Em fevereiro, toda a sociedade ficou estarrecida com a denúncia de que trabalhadores terceirizados na colheita da uva, na região de Bento Gonçalves, no Rio Grande do Sul, trabalhavam em condições análogas à escravidão, em total desconformidade com as normas trabalhistas, constitucionais e internacionais.
Pior: grandes e famosas vinícolas nacionais, que tomavam de forma direta ou indireta tais serviços, afirmaram que desconheciam tal situação. Contudo, esqueceram-se de sua responsabilidade legal e social sobre o caso e demonstraram que seus mecanismos de compliance de fornecedores, caso existam, estão muito aquém do necessário e esperado.
Este drama é recorrente: as empresas que têm um programa de integridade e compliance implantado (ou iniciando) se deparam com a enorme dificuldade que é ajustar a questão da conformidade de fornecedores.
As dificuldades e justificativas são variadas: por vezes, os fornecedores não estão dispostos a organizar seus serviços ou produtos sob a perspectiva da conformidade; outras vezes, os fornecedores não sabem como fazê-lo; noutras, os fornecedores não possuem recursos (financeiros, humanos etc.) para fazer frente à questão.
Em tais circunstâncias, estabelece-se um dilema: manter ou não o fornecedor / parceiro comercial?
Não há resposta fácil para a pergunta, posto que, frequentemente, aquele fornecedor ou parceiro comercial é único ou raro, bem como demorou a ser desenvolvido para atender à demanda da empresa. Preparar um novo fornecedor ou parceiro comercial pode levar um tempo que muitas vezes não se tem, sem contar o custo e a incerteza que um processo como esse acaba gerando.
Temas como a proteção de dados pessoais (o privacy by design, por exemplo); o programa “Emprega + Mulheres”; sanidade e salubridade no ambiente de trabalho; ou até responsabilidade tributária estão aí, batendo à porta todos os dias, mostrando que não se caminha sozinho e que somos responsáveis uns pelos outros, inclusive legalmente.
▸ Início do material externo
Lemma loop_order_TryAcquire (s : LoopState) (r : bool) :
  loop_invariant s → loop_order s → connectionSlotAcquired s = false →
  loop_order
    {| loop_t := loop_t s; connectionSlotAcquired := r;
       connectionLockAcquired := connectionLockAcquired s;
       gate_calls := gate_calls s ++ [Call_TryAcquire r] |}.
Proof.
  intros (Hslot & _) (Honce & Honce' & Hafter & Himp) Hfalse.
  assert (Hnot : Call_TryAcquire true ∉ gate_calls s).
  { intros Hin. apply Hslot in Hin. congruence. }
  unfold loop_order. simpl. split; [|split; [|split]].
  - intros pre post Heq.
    apply snoc_eq_split in Heq as [(-> & _ & _) | (post' & _ & Heq)].
    + intros r0. apply not_elem_of_nil.
    + exfalso. apply Hnot. rewrite Heq, elem_of_app. right. left.
  - intros pre post Heq.
    apply snoc_eq_split in Heq as [(_ & _ & [=]) | (post' & -> & Heq)].
    intros r0 Hin. apply elem_of_app in Hin as [Hin|Hin].
    + by apply (Honce' pre post' Heq r0).
    + apply list_elem_of_singleton in Hin. discriminate Hin.
  - intros pre r0 post Heq.
    apply snoc_eq_split in Heq as [(_ & _ & [=]) | (post' & _ & Heq)].
    by apply (Hafter pre r0 post').
  - intros Hlock. apply Himp in Hlock. congruence.
Qed.

Lemma loop_order_Try (s : LoopState) (r : bool) :
  loop_invariant s → loop_order s →
  connectionSlotAcquired s = true → connectionLockAcquired s = false →
  loop_order
    {| loop_t := loop_t s;
       connectionSlotAcquired := connectionSlotAcquired s;
       connectionLockAcquired := r;
       gate_calls := gate_calls s ++ [Call_Try r] |}.
Proof.
  intros (Hslot & Hlock & _) (Honce & Honce' & Hafter & Himp) Htrue Hfalse.
  assert (Hnot : Call_Try true ∉ gate_calls s).
  { intros Hin. apply Hlock in Hin. congruence. }
  unfold loop_order. simpl. split; [|split; [|split]].
  - intros pre post Heq.
    apply snoc_eq_split in Heq as [(_ & _ & [=]) | (post' & -> & Heq)].
    intros r0 Hin. apply elem_of_app in Hin as [Hin|Hin].
    + by apply (Honce pre post' Heq r0).
    + apply list_elem_of_singleton in Hin. discriminate Hin.
  - intros pre post Heq.
    apply snoc_eq_split in Heq as [(-> & _ & _) | (post' & _ & Heq)].
    + intros r0. apply not_elem_of_nil.
    + exfalso. apply Hnot. rewrite Heq, elem_of_app. right. left.
  - intros pre r0 post Heq.
    apply snoc_eq_split in Heq as [(_ & -> & _) | (post' & _ & Heq)].
    + by apply Hslot.
    + by apply (Hafter pre r0 post').
  - done.
Qed.

Lemma loop_order_connect (s : LoopState) (t : TargetState) :
  loop_order s →
  loop_order
    {| loop_t := t;
       connectionSlotAcquired := connectionSlotAcquired s;
       connectionLockAcquired := connectionLockAcquired s;
       gate_calls := gate_calls s ++ [Call_connect] |}.
Proof.
  intros (Honce & Honce' & Hafter & Himp).
  unfold loop_order. simpl. split; [|split; [|split]].
  - intros pre post Heq.
    apply snoc_eq_split in Heq as [(_ & _ & [=]) | (post' & -> & Heq)].
    intros r0 Hin. apply elem_of_app in Hin as [Hin|Hin].
    + by apply (Honce pre post' Heq r0).
    + apply list_elem_of_singleton in Hin. discriminate Hin.
  - intros pre post Heq.
    apply snoc_eq_split in Heq as [(_ & _ & [=]) | (post' & -> & Heq)].
    intros r0 Hin. apply elem_of_app in Hin as [Hin|Hin].
    + by apply (Honce' pre post' Heq r0).
    + apply list_elem_of_singleton in Hin. discriminate Hin.
  - intros pre r0 post Heq.
    apply snoc_eq_split in Heq as [(_ & _ & [=]) | (post' & _ & Heq)].
    by apply (Hafter pre r0 post').
  - done.
Qed.

Lemma loop_order_body (e : Interference) (s : LoopState) :
  loop_invariant s ∧ loop_order s →
  loop_invariant (connectWithLock_body e s)
  ∧ loop_order (connectWithLock_body e s).
Proof.
  intros [Hinv Hord]. split; [by apply loop_invariant_body|].
  destruct s as [t slot lock calls].
  unfold connectWithLock_body. simpl.
  destruct slot; simpl.
  - destruct lock; simpl.
    + exact (loop_order_connect _ (connect t) Hord).
    + pose proof (loop_order_Try _ (lock_free e) Hinv Hord eq_refl eq_refl)
        as Hord'.
      simpl in Hord'.
      destruct (lock_free e); [|exact Hord'].
      exact (loop_order_connect _ (connect t) Hord').
  - pose proof (loop_invariant_TryAcquire _ (slot_free e) Hinv eq_refl) as Hinv'.
    pose proof (loop_order_TryAcquire _ (slot_free e) Hinv Hord eq_refl)
      as Hord'.
    simpl in Hinv', Hord'.
    destruct (slot_free e); simpl; [|exact Hord'].
    destruct lock; simpl.
    + exact (loop_order_connect _ (connect t) Hord').
    + pose proof (loop_order_Try _ (lock_free e) Hinv' Hord' eq_refl eq_refl)
        as Hord''.
      simpl in Hord''.
      destruct (lock_free e); [|exact Hord''].
      exact (loop_order_connect _ (connect t) Hord'').
Qed.

(** Both invariants hold when the loop is left. *)
Lemma connectWithLock_loop_order (env : list Interference) (t : TargetState)
  (r : LoopState) :
  connectWithLock_loop env
    {| loop_t := t; connectionSlotAcquired := false;
       connectionLockAcquired := false; gate_calls := [] |}
  = Some (Return r) →
  loop_invariant r ∧ loop_order r.
Proof.
  apply (connectWithLock_loop_invariant (λ s, loop_invariant s ∧ loop_order s)).
  - intros e s. apply loop_order_body.
  - intros s t0 err Hs _. exact Hs.
  - split; [apply loop_invariant_init | apply loop_order_init].
Qed.

Lemma connectWithLock_Return (env : list Interference) (t t' : TargetState)
  (calls : list GateCall) :
  connectWithLock env t = Some (Return (t', calls)) →
  ∃ r,
    connectWithLock_loop env
      {| loop_t := t; connectionSlotAcquired := false;
         connectionLockAcquired := false; gate_calls := [] |}
    = Some (Return r)
    ∧ t' = loop_t r
    ∧ calls = gate_calls r
              ++ (if connectionSlotAcquired r then [Call_Release] else [])
              ++ (if connectionLockAcquired r then [Call_Unlock] else []).
Proof.
  unfold connectWithLock.
  destruct (connectWithLock_loop env _) as [[r|]|]; try discriminate.
  intros [= <- <-]. exists r. by rewrite connectWithLock_release_app.
Qed.

Lemma release_tail_no_try (slot lock : bool) (c : GateCall) :
  c ≠ Call_Release → c ≠ Call_Unlock →
  c ∉ (if slot then [Call_Release] else [])
      ++ (if lock then [Call_Unlock] else []).
Proof.
  intros H1 H2 Hin. apply elem_of_app in Hin as [Hin|Hin].
  - destruct slot; [|by apply elem_of_nil in Hin].
    by apply list_elem_of_singleton in Hin.
  - destruct lock; [|by apply elem_of_nil in Hin].
    by apply list_elem_of_singleton in Hin.
Qed.

(** X19: [connectWithLock] asks for the slot until it gets it and never again,
    and the same for the lock: in the calls of a run that returns, no
    [TryAcquire] follows a successful [TryAcquire] and no [Try] follows a
    successful [Try]. *)
Theorem connectWithLock_acquires_once
  (env : list Interference) (t t' : TargetState) (calls : list GateCall) :
  connectWithLock env t = Some (Return (t', calls)) →
  (∀ pre post, calls = pre ++ Call_TryAcquire true :: post →
     ∀ r, Call_TryAcquire r ∉ post)
  ∧ (∀ pre post, calls = pre ++ Call_Try true :: post →
       ∀ r, Call_Try r ∉ post).
Proof.
  intros Hret.
  apply connectWithLock_Return in Hret as (s & Hloop & _ & ->).
  apply connectWithLock_loop_order in Hloop as [_ (Honce & Honce' & _)].
  split; intros pre post Heq r.
  - apply tail_eq_split in Heq as (post1 & Hcalls & ->);
      [|by apply release_tail_no_try].
    rewrite elem_of_app. intros [Hin|Hin].
    + by apply (Honce pre post1 Hcalls r).
    + by apply release_tail_no_try in Hin.
  - apply tail_eq_split in Heq as (post1 & Hcalls & ->);
      [|by apply release_tail_no_try].
    rewrite elem_of_app. intros [Hin|Hin].
    + by apply (Honce' pre post1 Hcalls r).
    + by apply release_tail_no_try in Hin.
Qed.

(** X20: the lock is only asked for while the slot is held: every [Try],
    whatever its answer, comes after a successful [TryAcquire]. *)
Theorem connectWithLock_lock_after_slot
  (env : list Interference) (t t' : TargetState) (calls : list GateCall) :
  connectWithLock env t = Some (Return (t', calls)) →
  ∀ pre r post, calls = pre ++ Call_Try r :: post →
    Call_TryAcquire true ∈ pre.
Proof.
  intros Hret.
  apply connectWithLock_Return in Hret as (s & Hloop & _ & ->).
  apply connectWithLock_loop_order in Hloop as [_ (_ & _ & Hafter & _)].
  intros pre r post Heq.
  apply tail_eq_split in Heq as (post1 & Hcalls & _);
    [|by apply release_tail_no_try].
  by apply (Hafter pre r post1).
Qed.

(** X21: the releases come last and in a fixed order.  The calls of a run
    that returns are the calls of the loop, none of which is a [Release] or an
    [Unlock], followed by nothing, by [Release], or by [Release] and then
    [Unlock]: the lock is never unlocked without the slot being released just
    before. *)
Theorem connectWithLock_release_order
  (env : list Interference) (t t' : TargetState) (calls : list GateCall) :
  connectWithLock env t = Some (Return (t', calls)) →
  ∃ body tail,
    calls = body ++ tail
    ∧ (tail = [] ∨ tail = [Call_Release] ∨ tail = [Call_Release; Call_Unlock])
    ∧ (Call_Release ∉ body) ∧ (Call_Unlock ∉ body).
Proof.
  intros Hret.
  apply connectWithLock_Return in Hret as (s & Hloop & _ & ->).
  apply connectWithLock_loop_order
    in Hloop as [(_ & _ & Hrel & Hunl & _) (_ & _ & _ & Himp)].
  eexists _, _. split; [reflexivity|]. split; [|done].
  destruct (connectionLockAcquired s).
  - rewrite Himp by done. eauto.
  - destruct (connectionSlotAcquired s); eauto.
Qed.

Lemma connectWithLock_body_lock_busy (e : Interference) (s : LoopState) :
  connectionLockAcquired s = false →
  (connectionSlotAcquired s = false ∧ slot_free e = false)
  ∨ lock_free e = false →
  loop_t (connectWithLock_body e s) = loop_t s
  ∧ connectionLockAcquired (connectWithLock_body e s) = false
  ∧ (connectionSlotAcquired s = false → slot_free e = false →
     connectionSlotAcquired (connectWithLock_body e s) = false).
Proof.
  destruct s as [t slot lock calls]. simpl. intros -> Hbusy.
  unfold connectWithLock_body. simpl.
  destruct slot; simpl.
  - destruct Hbusy as [[[=] _]| ->]. done.
  - destruct (slot_free e) eqn:Hs; simpl; [|done].
    destruct Hbusy as [[_ [=]]| ->]. done.
Qed.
Contudo, numa dinâmica assertiva e responsável, acreditamos que a melhor solução é interferir na construção da perspectiva da conformidade com fornecedores. Não se trata de imposição, mas de ajuda na compreensão e capacitação desses fornecedores para a cultura e prática da integridade. Nesse sentido, é nosso dever liderar tal movimento junto aos nossos fornecedores, eliminando as justificativas mencionadas:
Para aqueles que não estão dispostos, mostra-se que não há como se manter no mercado sem estar em compliance com as regras e normas jurídicas e sociais, por representar riscos de toda sorte. Para os que não sabem como fazer, deve-se auxiliar na modelagem de programas de integridade, atuando como autêntica “incubadora” de conformidade para esses fornecedores. Aos que não têm como dispor de recursos, oferecer a “fidelização da parceria” – com extensão de tempo contratual, preferência na contratação etc. – pode ser uma boa “recompensa” pelo esforço de adequação. Sai mais barato estender a mão a esses fornecedores.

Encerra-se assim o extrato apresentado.